All new treatments have to go through clinical trials.
A trial will try to find out if the new treatment is:
- free from major side effects
- better than any existing treatments.
People choose to take part in a clinical trial because they want to contribute to finding new ways of treating health problems, or because they may benefit from a new treatment themselves.
There are pros and cons to being involved in a clinical trial. Think about your options carefully and discuss them with a doctor before volunteering.
Clinical trials in the UK
In the UK, research and clinical trials are part of the work of the NHS. The people who do research are likely to be the same doctors and other health professionals who provide treatment.
This research will often take place in hospitals or clinics. Research also takes place in universities and research institutes, in social care services, or in the private sector (for example if it’s undertaken by a drug company).
Legal requirements on how clinical trials should be run
An organisation called the Medicines and Healthcare products Regulatory Agency (MHRA) needs to review and approve every trial, which must also be approved by local ethics committees.
There are different types of trials, depending on the research methods used, and different stages, or phases, depending on how far research has gone into a new treatment or drug.
All trials have what is called a protocol. This sets out the trial's aims and objectives.
Trials also have rules about who can and cannot join. These are called inclusion and exclusion criteria. Often, for example, women who are pregnant cannot join a clinical trial.
You can find more information on clinical trials, and on making the decision whether or not to join one, on NHS Choices. The UK Clinical Research Collaboration can also provide you with more information about taking part in a clinical trial.
Current clinical trials for people with HIV
Some key areas of HIV treatment and prevention that are currently being addressed by clinical trials:
- Attacking HIV at different stages of its lifecycle in order to stop or delay it damaging the immune system. This is how anti-HIV drugs in different classes are explored and developed.
- Lessening the side effects of drugs that are currently in use.

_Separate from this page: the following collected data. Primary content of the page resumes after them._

(** * pLEXtrum: a shallow embedding of [plextrum.h] and its properties

    The engine of [plextrum.h] is embedded function by function.  A
    [lexer_t *] argument is an [option lexer_t] ([None] is the null
    pointer); the functions that mutate the engine return its new state.
    Matchers and actions are C function pointers: the rule table stores
    their addresses and a code environment gives each address its
    meaning as a state transformer on the engine and the working
    token. *)

From Stdlib Require Import ZArith List String Ascii Bool Lia.
Import ListNotations.
Local Open Scope Z_scope.

(** ** Machine integers *)

(** [size_t] is an unsigned integer of [SIZE_BITS] bits; its arithmetic
    wraps around. *)
Definition SIZE_BITS : Z := 64.
Definition size_modulus : Z := 2 ^ SIZE_BITS.
Definition wrap_size (z : Z) : Z := z mod size_modulus.
Definition is_size (z : Z) : Prop := 0 <= z < size_modulus.

(** ** Characters and pointers *)

(** A [const char *] designates a character array.  Arrays are never
    written by the engine, so a pointer carries the array it points into
    and an offset.  A string literal of the library and a buffer handed
    in by the caller are different objects even with equal contents.
    The characters of an array are followed by a terminating zero; a read
    further out is undefined in C and yields zero here. *)
Inductive cobject : Type :=
| StringLiteral (chars : string)
| CallerBuffer (id : N) (chars : string).

Inductive cptr : Type :=
| NULL
| Ptr (obj : cobject) (off : Z).

Definition object_chars (o : cobject) : string :=
  match o with
  | StringLiteral s => s
  | CallerBuffer _ s => s
  end.

Definition NUL : ascii := Ascii.zero.

(** [p + n] *)
Definition ptr_add (p : cptr) (n : Z) : cptr :=
  match p with
  | NULL => NULL
  | Ptr o off => Ptr o (off + n)
  end.

(** [p[i]] *)
Definition load (p : cptr) (i : Z) : ascii :=
  match p with
  | NULL => NUL
  | Ptr o off =>
      if off + i <? 0 then NUL
      else match String.get (Z.to_nat (off + i)) (object_chars o) with
           | Some c => c
           | None => NUL
           end
  end.

Fixpoint skip_chars (n : nat) (s : string) : string :=
  match n, s with
  | O, _ => s
  | S n', String _ r => skip_chars n' r
  | S _, EmptyString => EmptyString
  end.

Fixpoint strlen_chars (s : string) : Z :=
  match s with
  | EmptyString => 0
  | String c r => if Ascii.eqb c NUL then 0 else 1 + strlen_chars r
  end.

Definition strlen (p : cptr) : Z :=
  match p with
  | NULL => 0
  | Ptr o off => strlen_chars (skip_chars (Z.to_nat off) (object_chars o))
  end.

(** A function pointer is an address; address 0 is the null pointer. *)
Definition fnptr : Type := N.
Definition fn_is_null (f : fnptr) : bool := N.eqb f 0%N.

(** ** Core types *)

Definition TOKEN_FLAG_NONE : Z := 0.
Definition TOKEN_FLAG_IGNORE : Z := Z.shiftl 1 0.

Definition LEXER_FLAG_NONE : Z := 0.
Definition LEXER_FLAG_KEEP_IGNORABLE : Z := Z.shiftl 1 0.

Definition INTERNAL_TOKEN_EOF : Z := 0.
Definition INTERNAL_TOKEN_ERROR : Z := 1.

Record token_t : Type := mk_token {
  token_kind : Z;
  token_lexeme : cptr;
  token_length : Z;
  token_filename : cptr;
  token_line : Z;
  token_column : Z;
  token_flags : Z
}.

Record lexer_rule_t : Type := mk_rule {
  matcher : fnptr;
  action : fnptr
}.

(** [lexer_rules_t] is a growable array; only its items, in order, are
    kept ([count] is the length of the list, [capacity] is storage). *)
Definition lexer_rules_t : Type := list lexer_rule_t.

Section Engine.

(** The data behind the [void *context] of the engine: owned by the
    caller, never inspected by the engine, readable and writable by
    matchers and actions. *)
Context {Ctx : Type}.

Record lexer_t : Type := mk_lexer {
  lexer_source : cptr;
  lexer_source_length : Z;
  lexer_position : Z;
  lexer_line : Z;
  lexer_column : Z;
  lexer_filename : cptr;
  lexer_rules : lexer_rules_t;
  lexer_error_message : cptr;
  lexer_context : option Ctx;
  lexer_flags : Z
}.

(** [lexer->position = p; lexer->line = l; lexer->column = c;] *)
Definition set_location (lx : lexer_t) (p l c : Z) : lexer_t :=
  mk_lexer (lexer_source lx) (lexer_source_length lx) p l c
           (lexer_filename lx) (lexer_rules lx) (lexer_error_message lx)
           (lexer_context lx) (lexer_flags lx).

(** [token.line = l; token.column = c; token.lexeme = p;] *)
Definition set_token_start (t : token_t) (l c : Z) (p : cptr) : token_t :=
  mk_token (token_kind t) p (token_length t) (token_filename t) l c
           (token_flags t).

(** The code behind the function pointers of the rules: what a matcher
    returns and how it leaves the engine and the working token, and how
    an action leaves them. *)
Variable matcher_code : fnptr -> lexer_t -> token_t -> bool * lexer_t * token_t.
Variable action_code : fnptr -> lexer_t -> token_t -> lexer_t * token_t.

(** ** Creation and rule management *)

(** [malloc_ok] tells whether the allocation succeeds; [uninit] is the
    indeterminate content [malloc] leaves in [error_message]. *)
Definition lexer_create (malloc_ok : bool) (uninit : cptr)
    (source : cptr) (length : Z) (filename : cptr) (flags : Z)
  : option lexer_t :=
  match source with
  | NULL => None
  | _ =>
      if negb malloc_ok then None
      else
        let length := if length =? 0 then strlen source else length in
        Some (mk_lexer source length 0 1 1 filename [] uninit None flags)
  end.

Definition da_append (da : lexer_rules_t) (item : lexer_rule_t) : lexer_rules_t :=
  da ++ [item].

Definition lexer_add_rule (lexer : option lexer_t) (m a : fnptr)
  : bool * option lexer_t :=
  match lexer with
  | None => (false, None)
  | Some lx =>
      if fn_is_null m then (false, Some lx)
      else
        let new_rule := mk_rule m a in
        (true,
         Some (mk_lexer (lexer_source lx) (lexer_source_length lx)
                 (lexer_position lx) (lexer_line lx) (lexer_column lx)
                 (lexer_filename lx) (da_append (lexer_rules lx) new_rule)
                 (lexer_error_message lx) (lexer_context lx) (lexer_flags lx)))
  end.

Definition lexer_reset (lexer : option lexer_t) (source : cptr) (length : Z)
    (filename : cptr) : option lexer_t :=
  match lexer, source with
  | None, _ => None
  | Some lx, NULL => Some lx
  | Some lx, _ =>
      let length := if length =? 0 then strlen source else length in
      Some (mk_lexer source length 0 1 1 filename (lexer_rules lx)
              (lexer_error_message lx) (lexer_context lx) (lexer_flags lx))
  end.

(** ** Source inspection *)

Definition lexer_current (lexer : option lexer_t) : ascii :=
  match lexer with
  | None => NUL
  | Some lx =>
      if lexer_source_length lx <=? lexer_position lx then NUL
      else load (lexer_source lx) (lexer_position lx)
  end.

- Studying drug interactions.
- Curing other conditions often seen in people with HIV, such as diabetes, hepatitis or tuberculosis.
- Managing treatment and healthy living.
- Preventing HIV - for example the development of pre-exposure prophylaxis (PrEP) and the ongoing attempt to develop a vaccine.
What we’ve learnt so far about HIV from clinical trials
- We know more about choosing anti-HIV drugs and how and when treatment should be taken from the findings of trials.
- The PARTNER study found that people who are taking effective treatment and have an undetectable viral load cannot pass on HIV.
- The Partners PrEP study found that there remains a transmission risk within the first six months of treatment as the HIV positive partner’s viral load takes time to come down.
- HIV treatment is generally most effective if it consists of three anti-HIV drugs. Clinical trials can help guide the choice of which combination of anti-HIV drugs will work best.
- The current recommendation that everyone with HIV should start treatment regardless of their CD4 count is based on the results of a clinical trial. The START study found that people who waited to start treatment until their CD4 count dropped to 350 (which is when people were previously advised to start) had a much higher chance of developing AIDS-related illnesses such as cancers.
- Having a break from HIV treatment makes people more likely to become unwell, compared to people who stay on treatment all the time (the SMART trial).
- A 1994 trial called ACTG 076 found that Zidovudine treatment during pregnancy, labour and the baby’s first weeks of life can reduce the risk of HIV transmission from mother to child by two-thirds. This was groundbreaking at the time.
Clinical trials have also shown how to best manage other conditions that are common in patients with HIV, such as hepatitis.
How to join a clinical trial
Staff at your HIV clinic may know about trials that are being carried out.
There are also several registers, or lists, of trials going on at any time. You could ask at your clinic about these.
UK CAB, an HIV advocacy organisation, also has information on how to find clinical trials and has listings of current trials.
If you hear of or read about a trial that interests you, the first step is to talk to the trial's contact person.
If you’re currently receiving treatment at a different clinic or hospital from where the trial is being carried out, you might still be able to enrol in it. But you should be sure to tell your regular doctor if you do join a trial at a different centre.
Reasons to join a clinical trial:
- You’ll have access to new drugs, or to new forms of treatment, which may be more effective than existing ones.
- You’ll get more frequent monitoring and access to the most advanced tests.
- The findings of the research may benefit other people with HIV.
- You may receive a small payment, although this is not very common – sometimes patients receive cash compensation or travel expenses for participating in a study.
Reasons not to join a clinical trial:
- The outcome or effectiveness of the trial is not yet known.
- You’re already on effective treatment that you have no issues with.
- You don't want to take the chance of being given a placebo (a ‘dummy’ pill, usually made of sugar).
- Most trials involve many hospital or clinic appointments.
- The pill-taking timetable, or restrictions on your daily life, might feel unmanageable.
- There’s a possibility of unknown or unpredictable side-effects.
- You’re pregnant, or want to be, or don't want to use contraception (if required by the study).